Que tremper du Comté dans du Nutella est un délice (sauf que je m’interdis d’acheter ce dernier maintenant…).
– Aujourd’hui, quelle serait ta définition de l’art?
L’art est ce qui doit nous faire décrocher du réel imposé par la société, ce qui doit nous faire sortir des rails et accéder au dérapage !!!
– Si tu devais expliquer ton travail a des enfants de 4 ans, que dirais-tu?

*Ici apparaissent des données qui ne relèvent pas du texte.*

(* ===== verification/Buffer.v ===== *)
(** * Byte buffers ([reticulum-core/src/buffer.rs])

    [StaticBuffer] is the fixed-capacity packet payload, [OutputBuffer] the
    cursor a serializer writes through and [InputBuffer] the cursor a parser
    reads through.  Each method that returns [Result] is a computation in the
    state-and-error monad [St] of the prelude; a slice expression that can
    panic is an [option]. *)

From S2P Require Import Prelude.

(** ** StaticBuffer

    The backing array [[u8; N]] is the list [buffer]; its length is the
    constant [N]. *)
Module StaticBuffer.

Record t := mk { buffer : bytes; len : nat }.

#[global] Instance eq_dec : EqDecision t.
Proof. solve_decision. Defined.

Definition capacity (b : t) : nat := length (buffer b).

Definition new (N : nat) : t := mk (replicate N 0) 0.

Definition reset (b : t) : t := mk (buffer b) 0.

Definition resize (n : nat) (b : t) : t := mk (buffer b) (n `min` capacity b).

Definition is_empty (b : t) : bool := (len b =? 0)%nat.

Definition as_slice (b : t) : bytes := take (len b) (buffer b).

Definition write (data : bytes) : St t nat := fun b =>
  let data_size := length data in
  if (data_size =? 0)%nat then (Ok 0%nat, b)
  else if (capacity b <? len b + data_size)%nat then (Err OutOfMemory, b)
  else (Ok data_size, mk (splice (len b) data (buffer b)) (len b + data_size)).

Definition chain_write (data : bytes) : St t unit := write data ≫= fun _ => mret tt.

(** [self.write(..).unwrap_or(0)] keeps the state whatever the outcome. *)
Definition safe_write (data : bytes) (b : t) : nat * t :=
  let max_size := (length data `min` (capacity b - len b))%nat in
  match write (take max_size data) b with
  | (Ok n, b') => (n, b')
  | (Err _, b') => (0%nat, b')
  end.

Definition chain_safe_write (data : bytes) (b : t) : t := snd (safe_write data b).

Definition new_from_slice (N : nat) (data : bytes) : t := chain_safe_write data (new N).

Definition rotate_left (mid : nat) : St t nat := fun b =>
  if (len b <? mid)%nat then (Err InvalidArgument, b)
  else (Ok (len b - mid)%nat,
        mk (drop mid (buffer b) ++ take mid (buffer b)) (len b - mid)).

(** [accuire_buf] hands out [&mut buffer[..len]]; the slice panics when [len]
    exceeds the capacity. *)
Definition accuire_buf (n : nat) (b : t) : option (t * bytes) :=
  if (capacity b <? n)%nat then None
  else Some (mk (buffer b) n, take n (buffer b)).

Definition accuire_buf_max (b : t) : option (t * bytes) := accuire_buf (capacity b) b.

(** Store through the slice handed out by [accuire_buf]. *)
Definition fill (data : bytes) (b : t) : t := mk (splice 0 data (buffer b)) (len b).

(** The representation invariant: the used prefix fits the array. *)
Definition wf (b : t) : Prop := (len b <= capacity b)%nat.

End StaticBuffer.

(** ** OutputBuffer *)
Module OutputBuffer.

Record t := mk { buffer : bytes; offset : nat }.

Definition new (buffer : bytes) : t := mk buffer 0.

Definition write (data : bytes) : St t nat := fun b =>
  let data_size := length data in
  if (data_size =? 0)%nat then (Ok 0%nat, b)
  else if (length (buffer b) <? offset b + data_size)%nat then (Err OutOfMemory, b)
  else (Ok data_size, mk (splice (offset b) data (buffer b)) (offset b + data_size)).

Definition write_byte (byte : Z) : St t nat := write [byte].

Definition reset (b : t) : t := mk (buffer b) 0.

Definition is_full (b : t) : bool := (offset b =? length (buffer b))%nat.

Definition as_slice (b : t) : bytes := take (offset b) (buffer b).

(** [Ok(buffer.offset())], the value most encoders return. *)
Definition ret_offset : St t nat := fun b => (Ok (offset b), b).

Definition wf (b : t) : Prop := (offset b <= length (buffer b))%nat.

(** Bytes that can still be written. *)
Definition room (b : t) : nat := length (buffer b) - offset b.

End OutputBuffer.

(** ** InputBuffer

    [read] fills a caller's slice; here it returns the bytes stored in it. *)
Module InputBuffer.

Record t := mk { buffer : bytes; offset : nat }.

Definition new (buffer : bytes) : t := mk buffer 0.

Definition read (size : nat) : St t bytes := fun b =>
  if (length (buffer b) <? offset b + size)%nat then (Err OutOfMemory, b)
  else (Ok (slice (offset b) (offset b + size) (buffer b)),
        mk (buffer b) (offset b + size)).

(** [read_size(buf, size)]: [buf_len] is [buf.len()]. *)
Definition read_size (buf_len size : nat) : St t bytes := fun b =>
  if (length (buffer b) <? offset b + size)%nat then (Err OutOfMemory, b)
  else if (buf_len <? size)%nat then (Err OutOfMemory, b)
  else (Ok (slice (offset b) (offset b + size) (buffer b)),
        mk (buffer b) (offset b + size)).

Definition read_byte : St t Z := read 1 ≫= fun buf => mret (nth 0 buf 0).

Definition read_slice (size : nat) : St t bytes := read size.

Definition bytes_left (b : t) : nat := length (buffer b) - offset b.

(** What is still to be read. *)
Definition rest (b : t) : bytes := drop (offset b) (buffer b).

Definition wf (b : t) : Prop := (offset b <= length (buffer b))%nat.

End InputBuffer.

(** ** Specification of the bounded byte log

    What callers rely on: a buffer is a capacity and a byte string no longer
    than it; a write appends or fails, a safe write appends the longest prefix
    that fits, a rotation drops bytes at the front. *)
Module ByteLog.

Record t := mk { cap : nat; content : bytes }.

Inductive op :=
| OpWrite (data : bytes)
| OpSafeWrite (data : bytes)
| OpRotateLeft (mid : nat)
| OpReset.

Definition step (o : op) (s : t) : result nat * t :=
  match o with
  | OpWrite data =>
      if (length (content s) + length data <=? cap s)%nat
      then (Ok (length data), mk (cap s) (content s ++ data))
      else (Err OutOfMemory, s)
  | OpSafeWrite data =>
      let room := (cap s - length (content s))%nat in
      (Ok (length data `min` room)%nat, mk (cap s) (content s ++ take room data))
  | OpRotateLeft mid =>
      if (mid <=? length (content s))%nat
      then (Ok (length (content s) - mid)%nat, mk (cap s) (drop mid (content s)))
      else (Err InvalidArgument, s)
  | OpReset => (Ok 0%nat, mk (cap s) [])
  end.

Fixpoint run (ops : list op) (s : t) : list (result nat) * t :=
  match ops with
  | [] => ([], s)
  | o :: ops' =>
      let '(r, s1) := step o s in
      let '(rs, s2) := run ops' s1 in
      (r :: rs, s2)
  end.

(** The same operations on the concrete buffer. *)
Definition cstep (o : op) (b : StaticBuffer.t) : result nat * StaticBuffer.t :=
  match o with
  | OpWrite data => StaticBuffer.write data b
  | OpSafeWrite data => let '(n, b') := StaticBuffer.safe_write data b in (Ok n, b')
  | OpRotateLeft mid => StaticBuffer.rotate_left mid b
  | OpReset => (Ok 0%nat, StaticBuffer.reset b)
  end.

Fixpoint crun (ops : list op) (b : StaticBuffer.t) : list (result nat) * StaticBuffer.t :=
  match ops with
  | [] => ([], b)
  | o :: ops' =>
      let '(r, b1) := cstep o b in
      let '(rs, b2) := crun ops' b1 in
      (r :: rs, b2)
  end.

Definition abs (b : StaticBuffer.t) : t :=
  mk (StaticBuffer.capacity b) (StaticBuffer.as_slice b).

End ByteLog.

(** ** StaticBuffer lemmas *)
Section StaticBufferLemmas.
Import StaticBuffer.
Implicit Types (b : StaticBuffer.t) (data : bytes).

Lemma as_slice_length b : wf b -> length (as_slice b) = len b.
Proof. unfold wf, as_slice, capacity. rewrite length_take. lia. Qed.

Lemma new_wf N : wf (new N).
Proof. unfold wf. simpl. lia. Qed.

Lemma sb_write_Ok data b :
  wf b -> (len b + length data <= capacity b)%nat ->
  exists b', write data b = (Ok (length data), b') /\ wf b' /\
    capacity b' = capacity b /\ as_slice b' = as_slice b ++ data.
Proof.
  intros Hwf Hfit. unfold write.
  destruct (Nat.eqb_spec (length data) 0) as [E|E].
  - rewrite E. exists b. apply nil_length_inv in E as ->. by rewrite app_nil_r.
  - destruct (Nat.ltb_spec (capacity b) (len b + length data)); [lia|].
    eexists. split; [done|]. unfold wf, capacity, as_slice in *. simpl.
    rewrite splice_length by lia. rewrite take_splice by lia. done.
Qed.

Lemma sb_write_Err data b :
  data <> [] -> (capacity b < len b + length data)%nat -> write data b = (Err OutOfMemory, b).
Proof.
  intros Hne Hbig. unfold write. destruct data; [done|].
  destruct (Nat.eqb_spec (length (z :: data)) 0); [done|].
  by destruct (Nat.ltb_spec (capacity b) (len b + length (z :: data))); [|lia].
Qed.

Lemma sb_safe_write data b :
  wf b -> exists b',
    safe_write data b = ((length data `min` (capacity b - len b))%nat, b') /\ wf b' /\
    capacity b' = capacity b /\
    as_slice b' = as_slice b ++ take (capacity b - len b) data.
Proof.
  intros Hwf. unfold safe_write. set (m := (length data `min` _)%nat).
  destruct (sb_write_Ok (take m data) b) as (b' & E & ? & ? & Hs); [done| |].
  { unfold wf in Hwf. rewrite length_take. lia. }
  rewrite E. exists b'. rewrite length_take. repeat split; try done.
  - f_equal. lia.
  - rewrite Hs. f_equal. subst m. destruct (decide (length data <= capacity b - len b)%nat).
    + rewrite !take_ge by lia. done.
    + f_equal. lia.
Qed.

Lemma sb_rotate_left mid b :
  wf b -> (mid <= len b)%nat -> exists b',
    rotate_left mid b = (Ok (len b - mid)%nat, b') /\ wf b' /\
    capacity b' = capacity b /\ as_slice b' = drop mid (as_slice b).
Proof.
  intros Hwf Hm. unfold rotate_left. destruct (Nat.ltb_spec (len b) mid); [lia|].
  eexists. split; [done|]. unfold wf, capacity, as_slice in *. simpl.
  rewrite length_app, length_drop, length_take.
  repeat split; try lia.
  rewrite take_app_le by (rewrite length_drop; lia).
  by rewrite skipn_firstn_comm.
Qed.

End StaticBufferLemmas.

#[export] Hint Resolve new_wf : rns.

(** the buffer is a bounded byte log. From any well-formed buffer, every
    sequence of [write], [safe_write], [rotate_left] and [reset] returns
    exactly what the abstract bounded log returns, and leaves exactly its
    contents readable through [as_slice]. *)
Theorem StaticBuffer_refines_ByteLog (ops : list ByteLog.op) (b : StaticBuffer.t)
    (Hwf : StaticBuffer.wf b) :
  let '(outs, b') := ByteLog.crun ops b in
  ByteLog.run ops (ByteLog.abs b) = (outs, ByteLog.abs b') /\ StaticBuffer.wf b'.
Proof.
  revert b Hwf. induction ops as [|o ops IH]; intros b Hwf; [done|].
  assert (exists r b1, ByteLog.cstep o b = (r, b1) /\
            ByteLog.step o (ByteLog.abs b) = (r, ByteLog.abs b1) /\ StaticBuffer.wf b1)
    as (r & b1 & E1 & E2 & Hwf1).
  { pose proof (as_slice_length b Hwf) as Hlen. unfold ByteLog.abs.
    destruct o as [data|data|mid|]; simpl; rewrite ?Hlen.
    - destruct (Nat.leb_spec (StaticBuffer.len b + length data) (StaticBuffer.capacity b)).
      + destruct (sb_write_Ok data b) as (b' & -> & ? & Hc & Hs); [done..|].
        eexists _, _. split; [done|]. by rewrite Hc, Hs.
      + rewrite sb_write_Err; [eauto| |done]. intros ->. simpl in *. unfold StaticBuffer.wf in *. lia.
    - destruct (sb_safe_write data b) as (b' & -> & ? & Hc & Hs); [done|].
      eexists _, _. split; [done|]. by rewrite Hc, Hs.
    - destruct (Nat.leb_spec mid (StaticBuffer.len b)).
      + destruct (sb_rotate_left mid b) as (b' & -> & ? & Hc & Hs); [done..|].
        eexists _, _. split; [done|]. by rewrite Hc, Hs.
      + unfold StaticBuffer.rotate_left.
        destruct (Nat.ltb_spec (StaticBuffer.len b) mid); [eauto|lia].
    - eexists _, _. split; [done|]. unfold StaticBuffer.wf. simpl. split; [done|lia]. }
  simpl. rewrite E1, E2. specialize (IH b1 Hwf1). destruct (ByteLog.crun ops b1) as [outs b'].
  destruct IH as [-> ?]. done.
Qed.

Je leur dirais que tout ce qui nous entoure peut devenir une sculpture ou une œuvre. Qu’il faut apprendre à bien regarder notre environnement et que l’on peut créer de drôles de tableaux tout le temps et partout. Faire des petites installations ou de micro paysages en faisant se rencontrer un jouet avec un stylo un caillou et une fleur par exemple… Tout ce qu’ils savent très bien faire en somme sans forcément chercher de sens ou d’explication et surtout qu’ils ne doivent pas oublier en grandissant !
– Y a t’il une question que tu aurais aimé que je te pose? Peux-tu y répondre?

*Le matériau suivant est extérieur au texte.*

(* ===== verification/Identity.v ===== *)
(** * Identities ([reticulum-core/src/identity.rs])

    Key pairs, their text and byte forms, derived keys, and encryption for an
    identity with its ratchets.  A secret key is its 32 bytes, a public key
    too.  A random draw is an argument; an output buffer is given by its
    length; [None] is a panic of the token encryption (see [Token]). *)

From S2P Require Import Prelude Crypto Hash Token.

Definition RATCHET_KEY_LENGTH : nat := 256 / 8.
Definition RATCHET_EXPIRY_SECS : Z := 60 * 60 * 24 * 30.
Definition RATCHET_ID_LENGTH : nat := 80 / 8.
Definition DERIVED_KEY_LENGTH : nat := 512 / 8.
Definition SINGLE_TOKEN_PUB_OVERHEAD : nat := RATCHET_KEY_LENGTH.

Record Identity := mkIdentity {
  public_key : bytes;
  verifying_key : bytes;
  address_hash : AddressHash;
}.

Record PrivateIdentity := mkPrivateIdentity {
  identity : Identity;
  private_key : bytes;
  signing_key : bytes;
}.

#[export] Instance Identity_eq_dec : EqDecision Identity.
Proof. solve_decision. Defined.

(** ** Construction and text form *)
Section Keys.
Context `{Sha256} `{Signing} `{!Verifying} `{!Ed25519} `{!Ed25519Keys} `{X25519}.

Definition Identity_new (pk vk : bytes) : Identity :=
  mkIdentity pk vk (AddressHash_new_from_hash (sha256 (pk ++ vk))).

(** 32 bytes that are no verifying key are replaced by the default key. *)
Definition identity_of_keys (pk vk : bytes) : Identity :=
  Identity_new pk (if ed25519_key_ok vk then vk else ed25519_default_key).

(** [None]: [copy_from_slice] panics unless both slices have 32 bytes. *)
Definition Identity_new_from_slices (pk vk : bytes) : option Identity :=
  if (length pk =? PUBLIC_KEY_LENGTH)%nat && (length vk =? PUBLIC_KEY_LENGTH)%nat
  then Some (identity_of_keys pk vk) else None.

(** [None]: text that is long enough but not hexadecimal. *)
Definition Identity_new_from_hex_string (s : bytes) : option (result Identity) :=
  if (length s <? PUBLIC_KEY_LENGTH * 2 * 2)%nat then Some (Err IncorrectHash)
  else
    pk ← parse_hex_pairs PUBLIC_KEY_LENGTH s;
    vk ← parse_hex_pairs PUBLIC_KEY_LENGTH (drop (PUBLIC_KEY_LENGTH * 2) s);
    Ok <$> Identity_new_from_slices pk vk.

Definition Identity_to_hex_string (i : Identity) : bytes :=
  AddressHash_to_hex_string (public_key i) ++ AddressHash_to_hex_string (verifying_key i).

Definition Identity_verify (i : Identity) (data sig : bytes) : result unit :=
  if verify_signature (verifying_key i) data sig then Ok () else Err IncorrectSignature.

Definition Identity_to_bytes (i : Identity) : bytes := public_key i ++ verifying_key i.

Definition Identity_default : Identity :=
  Identity_new (replicate PUBLIC_KEY_LENGTH 0) ed25519_default_key.

Definition PrivateIdentity_new (secret seed : bytes) : PrivateIdentity :=
  mkPrivateIdentity (Identity_new (x25519_public secret) (ed25519_public seed)) secret seed.

Definition PrivateIdentity_new_from_name (name : bytes) : PrivateIdentity :=
  let h := Hash_new_from_slice name in
  PrivateIdentity_new h (Hash_new_from_slice h).

Definition PrivateIdentity_new_from_hex_string (s : bytes) : option (result PrivateIdentity) :=
  if (length s <? PUBLIC_KEY_LENGTH * 2 * 2)%nat then Some (Err IncorrectHash)
  else
    secret ← parse_hex_pairs PUBLIC_KEY_LENGTH s;
    seed ← parse_hex_pairs PUBLIC_KEY_LENGTH (drop (PUBLIC_KEY_LENGTH * 2) s);
    Some (Ok (PrivateIdentity_new secret seed)).

Definition PrivateIdentity_to_hex_string (p : PrivateIdentity) : bytes :=
  AddressHash_to_hex_string (private_key p) ++ AddressHash_to_hex_string (signing_key p).

Definition PrivateIdentity_to_bytes (p : PrivateIdentity) : bytes := private_key p ++ signing_key p.

Definition PrivateIdentity_new_from_bytes (b : bytes) : result PrivateIdentity :=
  if negb (length b =? PUBLIC_KEY_LENGTH * 2)%nat then Err IncorrectHash
  else Ok (PrivateIdentity_new (take PUBLIC_KEY_LENGTH b) (drop PUBLIC_KEY_LENGTH b)).

Definition PrivateIdentity_sign (p : PrivateIdentity) (data : bytes) : bytes :=
  sign (signing_key p) data.

Definition PrivateIdentity_exchange (p : PrivateIdentity) (pk : bytes) : bytes :=
  diffie_hellman (private_key p) pk.

(** ** Ratchets *)
Definition ratchet_public_from_private (ratchet : bytes) : bytes := x25519_public ratchet.

Definition ratchet_id (ratchet_public : bytes) : Hash :=
  splice 0 (take RATCHET_ID_LENGTH (Hash_new_from_slice ratchet_public)) (replicate HASH_SIZE 0).

End Keys.

(** ** Derived keys

    The 64 bytes HKDF expands; without a salt it uses zeros. *)
Section DerivedKeys.
Context `{Hkdf} `{X25519}.

Definition DerivedKey_new (shared : bytes) (salt : option bytes) : bytes :=
  default (replicate DERIVED_KEY_LENGTH 0)
    (hkdf_expand (default (replicate HASH_SIZE 0) salt) shared DERIVED_KEY_LENGTH).

Definition DerivedKey_new_empty : bytes := replicate DERIVED_KEY_LENGTH 0.

Definition DerivedKey_new_from_private_key (secret pk : bytes) (salt : option bytes) : bytes :=
  DerivedKey_new (diffie_hellman secret pk) salt.

Definition DerivedKey_new_from_ephemeral_key (ephemeral pk : bytes) (salt : option bytes) : bytes :=
  DerivedKey_new (diffie_hellman ephemeral pk) salt.

End DerivedKeys.

(** The token keys of a derived key: its two halves. *)
Definition derived_fernet (key : bytes) : Fernet :=
  Fernet_new_from_slices (take (DERIVED_KEY_LENGTH / 2) key) (drop (DERIVED_KEY_LENGTH / 2) key).

(** ** Encryption *)
Section Encryption.
Context `{Sha256} `{Hkdf} `{X25519} `{CbcCipher} `{HmacSha256}.

Definition Identity_encrypt_with_ephemeral (i : Identity) (ephemeral iv text : bytes)
    (ratchet : option bytes) (out_len : nat) : option (result bytes) :=
  if (out_len <=? RATCHET_KEY_LENGTH)%nat then Some (Err InvalidArgument)
  else
    let target_public_key := default (public_key i) ratchet in
    let shared_key := diffie_hellman ephemeral target_public_key in
    let derived_key := DerivedKey_new shared_key (Some (address_hash i)) in
    let fernet := derived_fernet derived_key in
    r ← Fernet_encrypt fernet iv text (out_len - RATCHET_KEY_LENGTH);
    Some (token ← r; Ok (x25519_public ephemeral ++ token)).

On m’a posé une fois cette question qui m’a permis de faire un peu d’introspection et qui m’a éclairé dans mes choix : Quel est ton premier geste artistique?
Après avoir fouillé dans ma mémoire je me suis souvenu trois actes : celui d’avoir fait un grand dessin avec du charbon sur la façade du garage Renault qui donnait sur la cour de mon immeuble, de même avec du jus de cerises noires sur la façade jaune pâle de l’immeuble et d’avoir gravé aux ciseaux une vieille farinière chez mes parents (meuble rustique) pour révéler le hibou que je voyais à travers les veines du bois. Évidemment, aucune de ses actions n’a reçu d’encouragements, au contraire… mais je suis clairement convaincue qu’à ce moment déjà je ne pouvais me contenter de ce qui était et que j’avais besoin d’agir sur mon environnement.
Cécile Meynier
L’atelier de Cécile se trouve à Besançon. C’est un lieu d’exposition et d’expérimentations.